(Dataset entries)

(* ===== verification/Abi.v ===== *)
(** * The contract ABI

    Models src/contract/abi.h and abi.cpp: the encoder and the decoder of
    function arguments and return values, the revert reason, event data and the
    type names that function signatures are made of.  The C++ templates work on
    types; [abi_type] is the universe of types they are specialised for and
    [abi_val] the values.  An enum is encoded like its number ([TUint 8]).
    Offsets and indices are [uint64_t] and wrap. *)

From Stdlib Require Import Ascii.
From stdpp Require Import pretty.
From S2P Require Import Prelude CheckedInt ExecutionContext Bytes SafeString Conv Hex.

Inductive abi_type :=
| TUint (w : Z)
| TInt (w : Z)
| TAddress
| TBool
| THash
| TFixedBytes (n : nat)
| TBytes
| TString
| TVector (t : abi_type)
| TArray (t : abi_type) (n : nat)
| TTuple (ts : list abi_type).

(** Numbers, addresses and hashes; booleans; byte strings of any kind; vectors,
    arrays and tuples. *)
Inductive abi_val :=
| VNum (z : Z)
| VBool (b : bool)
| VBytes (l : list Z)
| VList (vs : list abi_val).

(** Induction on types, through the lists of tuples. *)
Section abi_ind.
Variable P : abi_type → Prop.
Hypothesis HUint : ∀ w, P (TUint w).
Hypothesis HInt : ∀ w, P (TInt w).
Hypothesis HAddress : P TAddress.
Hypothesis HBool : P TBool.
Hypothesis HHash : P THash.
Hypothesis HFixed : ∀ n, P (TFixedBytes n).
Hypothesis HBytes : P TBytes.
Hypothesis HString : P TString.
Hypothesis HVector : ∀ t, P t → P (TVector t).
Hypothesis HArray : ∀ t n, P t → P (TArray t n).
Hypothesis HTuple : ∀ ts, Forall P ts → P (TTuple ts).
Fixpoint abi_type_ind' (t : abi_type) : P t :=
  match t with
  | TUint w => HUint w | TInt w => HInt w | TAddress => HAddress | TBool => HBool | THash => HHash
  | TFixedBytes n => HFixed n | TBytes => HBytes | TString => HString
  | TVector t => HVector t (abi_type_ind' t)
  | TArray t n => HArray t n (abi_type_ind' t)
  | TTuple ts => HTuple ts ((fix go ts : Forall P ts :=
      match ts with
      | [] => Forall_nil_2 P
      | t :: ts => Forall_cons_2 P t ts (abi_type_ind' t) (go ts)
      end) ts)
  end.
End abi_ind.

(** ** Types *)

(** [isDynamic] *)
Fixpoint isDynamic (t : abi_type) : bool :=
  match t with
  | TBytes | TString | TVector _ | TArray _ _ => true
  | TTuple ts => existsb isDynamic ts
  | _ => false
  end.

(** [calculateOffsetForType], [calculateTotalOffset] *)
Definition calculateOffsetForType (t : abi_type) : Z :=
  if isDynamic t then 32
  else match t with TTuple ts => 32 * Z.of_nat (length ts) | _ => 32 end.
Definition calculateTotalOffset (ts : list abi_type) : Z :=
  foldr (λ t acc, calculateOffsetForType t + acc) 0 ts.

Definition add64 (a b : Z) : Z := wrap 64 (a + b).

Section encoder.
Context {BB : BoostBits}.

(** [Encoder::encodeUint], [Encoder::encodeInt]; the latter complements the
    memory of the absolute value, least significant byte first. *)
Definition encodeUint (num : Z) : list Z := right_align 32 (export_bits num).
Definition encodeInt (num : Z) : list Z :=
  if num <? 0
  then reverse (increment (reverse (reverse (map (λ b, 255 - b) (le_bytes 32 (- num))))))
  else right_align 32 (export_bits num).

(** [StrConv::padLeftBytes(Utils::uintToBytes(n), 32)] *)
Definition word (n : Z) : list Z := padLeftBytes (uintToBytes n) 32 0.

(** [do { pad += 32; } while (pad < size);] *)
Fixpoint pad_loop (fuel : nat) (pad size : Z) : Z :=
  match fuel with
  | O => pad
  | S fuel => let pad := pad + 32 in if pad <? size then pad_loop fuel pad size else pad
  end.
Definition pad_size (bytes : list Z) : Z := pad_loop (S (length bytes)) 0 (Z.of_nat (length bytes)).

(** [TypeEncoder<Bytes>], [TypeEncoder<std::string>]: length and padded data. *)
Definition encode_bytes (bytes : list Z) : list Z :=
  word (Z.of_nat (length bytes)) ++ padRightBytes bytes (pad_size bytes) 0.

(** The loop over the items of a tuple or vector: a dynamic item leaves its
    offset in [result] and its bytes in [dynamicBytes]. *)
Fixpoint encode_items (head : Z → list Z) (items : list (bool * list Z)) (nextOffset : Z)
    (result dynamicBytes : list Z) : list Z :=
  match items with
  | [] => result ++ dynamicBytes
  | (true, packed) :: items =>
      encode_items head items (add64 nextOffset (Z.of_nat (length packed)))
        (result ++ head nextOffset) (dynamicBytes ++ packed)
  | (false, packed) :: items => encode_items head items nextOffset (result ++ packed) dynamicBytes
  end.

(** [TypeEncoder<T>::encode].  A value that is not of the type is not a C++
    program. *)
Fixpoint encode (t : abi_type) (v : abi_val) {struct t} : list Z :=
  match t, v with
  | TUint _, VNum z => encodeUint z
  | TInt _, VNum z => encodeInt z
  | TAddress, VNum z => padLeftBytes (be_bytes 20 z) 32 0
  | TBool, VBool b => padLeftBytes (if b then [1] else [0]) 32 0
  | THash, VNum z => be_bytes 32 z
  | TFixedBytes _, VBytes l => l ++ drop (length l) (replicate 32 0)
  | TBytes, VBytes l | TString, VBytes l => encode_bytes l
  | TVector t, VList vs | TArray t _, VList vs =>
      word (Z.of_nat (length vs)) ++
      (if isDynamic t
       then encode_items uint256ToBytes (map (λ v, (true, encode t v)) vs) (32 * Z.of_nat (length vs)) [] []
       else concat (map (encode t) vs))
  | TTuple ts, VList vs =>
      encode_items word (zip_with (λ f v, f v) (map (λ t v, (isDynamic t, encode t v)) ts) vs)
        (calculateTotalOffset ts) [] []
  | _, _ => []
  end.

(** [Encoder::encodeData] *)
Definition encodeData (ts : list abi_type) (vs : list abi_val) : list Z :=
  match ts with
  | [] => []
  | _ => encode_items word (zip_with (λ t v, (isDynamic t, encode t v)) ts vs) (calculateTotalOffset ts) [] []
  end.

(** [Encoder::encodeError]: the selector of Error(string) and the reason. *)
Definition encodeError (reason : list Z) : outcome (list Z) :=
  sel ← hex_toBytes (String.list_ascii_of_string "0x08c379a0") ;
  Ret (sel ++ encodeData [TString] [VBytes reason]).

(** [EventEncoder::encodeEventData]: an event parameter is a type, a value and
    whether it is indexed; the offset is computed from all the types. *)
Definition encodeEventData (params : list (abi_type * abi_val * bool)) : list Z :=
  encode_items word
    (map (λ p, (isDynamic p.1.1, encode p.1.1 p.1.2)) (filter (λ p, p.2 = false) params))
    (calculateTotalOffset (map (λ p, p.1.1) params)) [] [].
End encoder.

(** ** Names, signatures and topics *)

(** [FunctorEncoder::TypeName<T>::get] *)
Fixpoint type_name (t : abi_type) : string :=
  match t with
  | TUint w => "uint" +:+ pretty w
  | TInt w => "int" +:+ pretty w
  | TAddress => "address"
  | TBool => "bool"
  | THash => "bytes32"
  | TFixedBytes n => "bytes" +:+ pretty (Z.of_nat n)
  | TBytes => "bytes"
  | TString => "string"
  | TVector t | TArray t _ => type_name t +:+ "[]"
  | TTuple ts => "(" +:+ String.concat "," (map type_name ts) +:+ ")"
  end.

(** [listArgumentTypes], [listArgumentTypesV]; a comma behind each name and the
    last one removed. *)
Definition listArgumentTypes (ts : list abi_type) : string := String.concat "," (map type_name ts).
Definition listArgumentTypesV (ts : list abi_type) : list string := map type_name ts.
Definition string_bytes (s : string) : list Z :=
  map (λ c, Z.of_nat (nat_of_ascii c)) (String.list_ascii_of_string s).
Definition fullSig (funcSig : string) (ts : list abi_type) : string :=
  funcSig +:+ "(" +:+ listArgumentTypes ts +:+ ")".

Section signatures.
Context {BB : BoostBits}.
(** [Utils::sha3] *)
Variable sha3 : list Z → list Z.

▶ [Aim of the exercise]:
Checking each line of the data, count the ones containing "encodeEventData", and give only that count.

▶ [Response to this task]:
2